Quais métricas servem para avaliar o sucesso de uma instância no Mastodon? Essa foi uma das perguntas que surgiram ontem na mesa redonda sobre plataformas alternativas organizada pela AoIR (Association of Internet Researchers), associação da qual faço parte. Um dos colegas, o Kevin Driscoll, apontou um aspecto que eu e outros pares concordamos, as métricas relacionadas a engajamento, números de likes, número de compartilhamentos e aquilo que se conhece como alcance, são métricas que pertencem ao vocabulário das mídias sociais corporativas, sua lógica extrativista e de lucro por cima de valores como bem-estar social e satisfação do usuário. Nesse sentido, e aqui trago a pergunta feita pela minha colega Lia Amancio, quais seriam as métricas que nós, os que incentivamos às instituições públicas pela adoção de mídias descentralizadas como o Mastodon, precisamos para expressar níveis de sucesso das instâncias que administramos e que seguimos, para convencer outras instituições públicas e organizações de participar e investir no fediverso?

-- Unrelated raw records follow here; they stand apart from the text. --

(* ===== verification/FeeVote.v ===== *)
(** * The fee vote (internal/consensus/feevote, adaptor/flag_ledger_vote.go, tx/pseudo/setfee.go)

    Before a flag ledger a validator tallies the fees that the trusted validators
    ask for and proposes a SetFee transaction, which the flag ledger applies to
    the fee settings. The tally ranges over a Go map, whose order is arbitrary,
    so the loop takes the order as an argument. A transaction is the record that
    the code hands to the codec, a ledger entry the record it parses. *)

From Stdlib Require Import ZArith Lia.
From stdpp Require Import base list numbers option strings gmap fin_maps.
From S2P Require Import Prelude Strconv Validation.

Import Validation.

Module FeeVote.

Definition MaxDrops : Z := 100000000000000000.

Record Stance := mkStance { sBase : Z; sReserve : Z; sIncrement : Z }.

#[global] Instance Stance_eq_dec : EqDecision Stance.
Proof. solve_decision. Defined.

(** [None] is a field the validation does not have. *)
Record Vote := mkVote { voteBase : option Z; voteReserve : option Z; voteIncrement : option Z }.

Record votableValue := mkVotable { current : Z; target : Z; votes : gmap Z Z; noVotes : Z }.

Definition newVotableValue (cur tgt : Z) : votableValue := mkVotable cur tgt ∅ 0.

Definition addVote (v : votableValue) (value : Z) : votableValue :=
  mkVotable (current v) (target v) (<[value := default 0 (votes v !! value) + 1]> (votes v)) (noVotes v).

Definition noVote (v : votableValue) : votableValue := mkVotable (current v) (target v) (votes v) (noVotes v + 1).

Definition applyVote (v : votableValue) (field : option Z) : votableValue :=
  match field with
  | None => noVote v
  | Some x => if (x <? - MaxDrops) || (MaxDrops <? x) then noVote v else addVote v x
  end.

Definition signedAmount (value : Z) : option Z := if max_i64 <? value then None else Some value.

(** The ballots for an unsigned value. *)
Definition ballotsAt (v : votableValue) (value : Z) : Z :=
  match signedAmount value with Some a => default 0 (votes v !! a) | None => 0 end.

(** More weight, or the same weight and a lower value. *)
Definition beats (count candidate weight chosen : Z) : bool :=
  (weight <? count) || ((count =? weight) && (candidate <? chosen)).

Definition tallyStep (v : votableValue) (acc : Z * Z) (entry : Z * Z) : Z * Z :=
  let '(chosen, weight) := acc in
  let '(value, count) := entry in
  let lo := Z.min (current v) (target v) in
  let hi := Z.max (current v) (target v) in
  if value <? 0 then acc
  else if (value =? current v) || (value =? target v) || (value <? lo) || (hi <? value) then acc
  else if beats count value weight chosen then (value, count) else acc.

(** [order] is the order in which the map is traversed. *)
Definition getVotes (order : gmap Z Z -> list (Z * Z)) (v : votableValue) : Z * bool :=
  let weight := 1 + ballotsAt v (target v) in
  let currentWeight := noVotes v + ballotsAt v (current v) in
  let start :=
    if beats currentWeight (current v) weight (target v) then (current v, currentWeight) else (target v, weight) in
  let chosen := fst (foldl (tallyStep v) start (order (votes v))) in
  (chosen, negb (chosen =? current v)).

(** ** The transaction *)

Record SetFee := mkSetFee {
  txBaseFee : string;
  txReferenceFeeUnits : option Z;
  txReserveBase : option Z;
  txReserveIncrement : option Z;
  txBaseFeeDrops : string;
  txReserveBaseDrops : string;
  txReserveIncrementDrops : string;
  txLedgerSequence : option Z }.

Inductive feeError := errExceedsUint32.

Definition narrowToUint32 (chosen fallback : Z) : feeError + Z :=
  if chosen <=? max_u32 then inr chosen
  else if max_u32 <? fallback then inl errExceedsUint32
  else inr fallback.

Definition referenceFeeUnitsDeprecated : Z := 10.

Definition buildSetFeeTx (seq : Z) (cur chosen : Stance) (xrpFeesEnabled : bool) : feeError + SetFee :=
  if xrpFeesEnabled then
    inr (mkSetFee EmptyString None None None (Strconv.FormatUint 10 (sBase chosen)) (Strconv.FormatUint 10 (sReserve chosen))
           (Strconv.FormatUint 10 (sIncrement chosen)) (Some seq))
  else
    let? reserveBase := narrowToUint32 (sReserve chosen) (sReserve cur) in
    let? reserveIncrement := narrowToUint32 (sIncrement chosen) (sIncrement cur) in
    inr (mkSetFee (Strconv.FormatUint 16 (sBase chosen)) (Some referenceFeeUnitsDeprecated) (Some reserveBase)
           (Some reserveIncrement) EmptyString EmptyString EmptyString (Some seq)).

(** The loop over the votes fills the three tallies. *)
Definition tallyVotes (cur tgt : Stance) (vs : list Vote) : votableValue * votableValue * votableValue :=
  foldl (fun '(b, r, i) v => (applyVote b (voteBase v), applyVote r (voteReserve v), applyVote i (voteIncrement v)))
    (newVotableValue (sBase cur) (sBase tgt), newVotableValue (sReserve cur) (sReserve tgt),
     newVotableValue (sIncrement cur) (sIncrement tgt)) vs.

Definition DoVoting (order : gmap Z Z -> list (Z * Z)) (upcomingSeq : Z) (cur tgt : Stance)
    (vs : list Vote) (xrpFeesEnabled : bool) : feeError + option SetFee :=
  let '(baseFee, reserveBase, reserveIncrement) := tallyVotes cur tgt vs in
  let '(chosenBase, baseChanged) := getVotes order baseFee in
  let '(chosenReserveBase, reserveBaseChanged) := getVotes order reserveBase in
  let '(chosenReserveIncrement, reserveIncrementChanged) := getVotes order reserveIncrement in
  if negb baseChanged && negb reserveBaseChanged && negb reserveIncrementChanged then inr None
  else
    let? tx := buildSetFeeTx upcomingSeq cur (mkStance chosenBase chosenReserveBase chosenReserveIncrement) xrpFeesEnabled in
    inr (Some tx).

(** ** The producer *)

Record FeeSettings := mkFees {
  fBaseFeeDrops : Z; fReserveBaseDrops : Z; fReserveIncrementDrops : Z;
  fBaseFee : Z; fReferenceFeeUnits : Z; fReserveBase : Z; fReserveIncrement : Z;
  XRPFeesMode : bool }.

Definition GetBaseFee (f : FeeSettings) : Z := if XRPFeesMode f then fBaseFeeDrops f else fBaseFee f.
Definition GetReserveBase (f : FeeSettings) : Z := if XRPFeesMode f then fReserveBaseDrops f else fReserveBase f.
Definition GetReserveIncrement (f : FeeSettings) : Z := if XRPFeesMode f then fReserveIncrementDrops f else fReserveIncrement f.
(* ===== verification/AmendmentVote.v ===== *)
(** * The amendment vote (internal/consensus/amendmentvote, adaptor/trusted_votes.go, adaptor/flag_ledger_vote.go, tx/pseudo/enable_amendment.go)

    Before a flag ledger a validator counts which amendments the trusted
    validators support, and proposes EnableAmendment transactions that start or
    clear the majority timer of an amendment or, after two weeks, enable it. The
    flag ledger applies them to the Amendments entry, from which the next round
    starts. Times are seconds since Go's zero time. *)

From Stdlib Require Import ZArith Lia.
From stdpp Require Import base sorting list numbers option strings gmap fin_maps.
From S2P Require Import Prelude Strconv Validation.

Import Validation.

Module AmendmentVote.

Abbreviation Amendment := bytes.

(** ** The cache of recent votes *)

Definition trustedVotesTimeout : Z := 24 * 3600.

(** A zero timeout is an entry without a current vote. *)
Record upvotesAndTimeout := mkEntry { upVotes : list Amendment; timeout : Z }.

Definition noVotes : upvotesAndTimeout := mkEntry [] 0.

Definition hasTimeout (u : upvotesAndTimeout) : bool := negb (timeout u =? 0).

Abbreviation trustedVotes := (gmap bytes upvotesAndTimeout).

Definition trustChanged (t : trustedVotes) (allTrusted : list bytes) : trustedVotes :=
  foldl (fun newSet id => <[id := default noVotes (t !! id)]> newSet) ∅ allTrusted.

Definition recordVote (newTimeout : Z) (t : trustedVotes) (v : Validation) : trustedVotes :=
  match t !! NodeID v with
  | None => t
  | Some _ => <[NodeID v := mkEntry (Amendments v) newTimeout]> t
  end.

Definition expireVote (closeTime : Z) (u : upvotesAndTimeout) : upvotesAndTimeout :=
  if negb (hasTimeout u) then u else if timeout u <? closeTime then noVotes else u.

Definition recordVotes (t : trustedVotes) (closeTime : Z) (validations : list Validation) : trustedVotes :=
  expireVote closeTime <$> foldl (recordVote (closeTime + trustedVotesTimeout)) t validations.

Definition countVote (votes : gmap Amendment Z) (h : Amendment) : gmap Amendment Z := <[h := default 0 (votes !! h) + 1]> votes.

(** [order]: the order in which the cache is traversed. *)
Definition getVotes (order : trustedVotes -> list (bytes * upvotesAndTimeout)) (t : trustedVotes) : Z * gmap Amendment Z :=
  foldl (fun '(available, votes) '(_, entry) =>
           (if hasTimeout entry then available + 1 else available, foldl countVote votes (upVotes entry)))
        (0, ∅) (order t).

(** ** The decision *)

Inductive Stance := VoteAbstain | VoteUp | VoteObsolete.

#[global] Instance Stance_eq_dec : EqDecision Stance.
Proof. solve_decision. Defined.

Definition TfGotMajority : Z := 65536.
Definition TfLostMajority : Z := 131072.
(** ** The cap *)

(** How many validators of the list are in the set. *)
Definition listedIn (unlKeys : list bytes) (S : gset bytes) : Z := Z.of_nat (length (filter (fun k => bool_decide (k ∈ S)) unlKeys)).

(** A quarter of the list, rounded up. *)
Definition maxListed (unlKeys : list bytes) : Z := Z.quot (Z.of_nat (length unlKeys) + 3) 4.

Lemma listedIn_mono (unlKeys : list bytes) (S S' : gset bytes) : S ⊆ S' -> listedIn unlKeys S <= listedIn unlKeys S'.
Proof.
  intros Hs. unfold listedIn. induction unlKeys as [|k l IH]; [done|]. rewrite !filter_test_cons.
  destruct (bool_decide_reflect (k ∈ S)) as [Hk|Hk]; [rewrite bool_decide_eq_true_2 by set_solver; cbn; lia|].
  destruct (bool_decide (k ∈ S')); cbn; lia.
Qed.

Lemma listedIn_add (unlKeys : list bytes) (S : gset bytes) (x : bytes) : NoDup unlKeys -> listedIn unlKeys (S ∪ {[x]}) <= listedIn unlKeys S + 1.
Proof.
  intros Hnd. unfold listedIn.
  assert (Hout : forall l : list bytes, x ∉ l -> filter (fun k => bool_decide (k ∈ S ∪ {[x]})) l = filter (fun k => bool_decide (k ∈ S)) l).
  { intros l. induction l as [|k l IH]; [done|]. intros [Hne Hx]%not_elem_of_cons. rewrite !filter_test_cons, IH by done.
    rewrite (bool_decide_ext (k ∈ S ∪ {[x]}) (k ∈ S)) by set_solver. done. }
  induction Hnd as [|k l Hk Hnd IH]; [done|]. rewrite !filter_test_cons. destruct (decide (k = x)) as [->|Hne].
  - rewrite (bool_decide_eq_true_2 (x ∈ S ∪ {[x]})) by set_solver. rewrite Hout by done. destruct (bool_decide (x ∈ S)); cbn; lia.
  - rewrite (bool_decide_ext (k ∈ S ∪ {[x]}) (k ∈ S)) by set_solver. destruct (bool_decide (k ∈ S)); cbn; lia.
Qed.

Lemma listedKeys_set unlKeys entry :
  wfNeg (default emptyNeg entry) -> listedKeys unlKeys (effectiveNegUNL (negativeUNLState entry)) = listedIn unlKeys (effectiveSet entry).
Proof.
  intros Hw. unfold listedKeys, listedIn. do 2 f_equal. induction unlKeys as [|k l IH]; [done|]. rewrite !filter_test_cons, IH.
  by rewrite (bool_decide_ext _ _ (effectiveNegUNL_set entry k Hw)).
Qed.
(** ** Rounds *)

Record ordersOK (o : Orders) : Prop := {
  ok_scores : ranges (overScores o); ok_ids : ranges (overIDs o); ok_keys : ranges (overKeys o) }.

(** The validators disabled on a ledger, by node identifier. *)
Definition GetNegativeUNL (keyToNodeID : bytes -> bytes) (entry : option NegativeUNLSLE) : list bytes :=
  keyToNodeID <$> filter (fun k => bool_decide (length k = 33%nat)) (DisabledValidators (default emptyNeg entry)).*1.

Record NRound := mkNRound { nVoter : Voter; nOrders : Orders; nPrevSeq : Z; nPrevHash : bytes; nScores : gmap bytes Z }.

Section Rounds.
Context (keyToNodeID : bytes -> bytes) (unlKeys : list bytes).
Hypothesis Hunl : NoDup unlKeys.
Hypothesis Hvalid : Forall validKey unlKeys.
Hypothesis Hlength : forall k, length (keyToNodeID k) = 20%nat.

(** No two of the keys in play have the same node identifier. *)
Definition distinctIDs (S : gset bytes) : Prop :=
  forall k k', k ∈ unlKeys \/ k ∈ S -> k' ∈ unlKeys \/ k' ∈ S -> keyToNodeID k = keyToNodeID k' -> k = k'.

(** One flag ledger: what is pending is carried out, then the proposals of the
    vote, which was held on the parent ledger, are applied. *)
Definition flagLedger (entry : option NegativeUNLSLE) (r : NRound) : list TER * option NegativeUNLSLE :=
  let seq := u32 (nPrevSeq r + 1) in
  let proposals :=
    match (DoVoting keyToNodeID (nOrders r) (nVoter r) (nPrevSeq r) (nPrevHash r) unlKeys (negativeUNLState entry) (nScores r)).2 with
    | inr txs => txs
    | inl _ => []
    end in
  applyAll seq proposals (UpdateNegativeUNL entry seq).

Definition goodRound (r : NRound) : Prop :=
  ordersOK (nOrders r) /\ (20 <= length (nPrevHash r))%nat /\ IsFlagLedger (u32 (nPrevSeq r + 1)) = true.

Lemma DoVoting_outcome o v prevSeq hash entry scores :
  ordersOK o -> wfNeg (default emptyNeg entry) -> distinctIDs (effectiveSet entry) -> (20 <= length hash)%nat ->
  let eff := effectiveNegUNL (negativeUNLState entry) in
  let seq := u32 (prevSeq + 1) in
  let v' := purgeNewValidators v seq in
  let my := default 0 (map_imap (fun n (_ : bytes) => Some (default 0 (scores !! n))) (nodeIDs keyToNodeID unlKeys) !! myID v) in
  exists d r,
    isPick keyToNodeID (disableCandidate keyToNodeID unlKeys eff v' scores) hash d /\
    isPick keyToNodeID (reEnableCandidate keyToNodeID unlKeys eff scores) hash r /\
    DoVoting keyToNodeID o v prevSeq hash unlKeys (negativeUNLState entry) scores =
      if my <? minLocalValsToVote then (v, inr [])
      else if my =? minLocalValsToVote then (v, inl ErrLocalCountAtThreshold)
      else if FlagLedgerInterval <? my then (v, inl ErrLocalCountExceedsWindow)
      else (v', inr (txOf seq true d ++ txOf seq false r)).
Proof.
  intros [Hos Hoi Hok] Hw Hdist Hh eff seq v' my.
  assert (Hinj : forall k k', k ∈ unlKeys \/ inNeg eff k -> k' ∈ unlKeys \/ inNeg eff k' -> keyToNodeID k = keyToNodeID k' -> k = k').
  { intros k k' Hk Hk'. unfold eff in Hk, Hk'. rewrite effectiveNegUNL_set in Hk, Hk' by done. by apply Hdist. }
  destruct (proposal_pick keyToNodeID o unlKeys eff Hok Hunl Hinj (disableCandidate keyToNodeID unlKeys eff v' scores)
    (toDisable (findAllCandidates o v' (nodeIDs keyToNodeID unlKeys) (negIDs keyToNodeID o eff)
       (map_imap (fun n _ => Some (default 0 (scores !! n))) (nodeIDs keyToNodeID unlKeys)))) seq hash true) as (d & Hd & Hpd);
    [by intros n; apply toDisable_elem|intros k (Hk & _); by left|done|done|].
  destruct (proposal_pick keyToNodeID o unlKeys eff Hok Hunl Hinj (reEnableCandidate keyToNodeID unlKeys eff scores)
    (toReEnable (findAllCandidates o v' (nodeIDs keyToNodeID unlKeys) (negIDs keyToNodeID o eff)
       (map_imap (fun n _ => Some (default 0 (scores !! n))) (nodeIDs keyToNodeID unlKeys)))) seq hash false) as (r & Hr & Hpr);
    [by intros n; apply toReEnable_elem|intros k [(Hk & _)|(_ & Hk & _)]; auto|done|done|].
  exists d, r. split; [exact Hd|]. split; [exact Hr|]. unfold DoVoting. fold eff. fold seq. fold my. fold v'. rewrite Hpd, Hpr. done.
Qed.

Rob Gelh, pesquisador, chair da AoIR e admin da instância da associação, propõe usar a métrica relacionada ao incremento de servidores nos últimos meses, assim como a diversidade dessas comunidades. Eu considero que além de métricas, devemos destacar os valores que a estrutura e o design do Mastodon proporcionam: resiliência, soberania digital, e capacidade de resguardo do acervo digital. Assim como também, a possibilidade de disponibilizar informação e conhecimento de interesse público realmente aberto às pessoas, sem jardins murados como os que erguem as plataformas das big techs.
Outro aspecto importante a se destacar é a capacidade de ter o resguardo do acervo digital produzido por instituições públicas que pode se conseguir quando se cria a própria instância no Mastodon. Por exemplo, nesses dias fiquei sabendo que a Secretaria de Comunicação da Unicamp (SEC) hoje possui um grande acervo de conteúdo de divulgação e comunicação científica, a maioria hospedado no YouTube e no Instagram. Quando questionei uma colega jornalista que produz parte desse conteúdo sobre se tinham um site ou alguma hospedagem desse acervo fora das plataformas corporativas, a resposta foi não. Quer dizer, as pessoas que tem interesse em ver esse conteúdo da SEC e não tiverem contas ou não tiverem interesse em usar as plataformas corporativas para acessar a dito conteúdo, não poderão vê-lo. Mas o que mais preocupa é, que se amanhã a Meta ou o YouTube decidirem banir as contas da SEC, como já tem feito com diversas contas de instituições públicas, a probabilidade desse acervo ser perdido é muito grande. Acervo perdido, trabalho perdido, dinheiro público perdido.
É por isso que devemos insistir na prática do princípio plus one (mais um), como apontado pelo Ralf Stockmann. O princípio plus one propõe que se instituições públicas criam e usam contas nas plataformas corporativas privadas para postar ou divulgar informação e conteúdo de interesse público, deveriam considerar pelo menos uma plataforma aberta com gastos financeiros e estruturais comparáveis. A proposta visa garantir o acesso dos cidadãos e cidadãs ao conteúdo e a informação de interesse público feita com dinheiro público, e assim, evitar a lógica dos jardins murados que exigem a criação de contas, a entrega de dados e a perda da privacidade.
Em resumo, as métricas são importantes, mas garantir o acesso ao conteúdo e informações de instituições públicas é fazer valer direitos democráticos que permitem a prática de valores como inclusão, diversidade, cuidado dos dados e da privacidade das pessoas. E esses valores deveriam de ser considerados pelo menos por instituições públicas que se assumem democráticas. Garantir o acesso de forma segura e livre à informação de interesse público pode ser uma característica que deveríamos colocar por cima de qualquer métrica de vaidade criada pelas plataformas corporativas que pouco se importam em resguardar e cuidar de valores relacionados à democracia.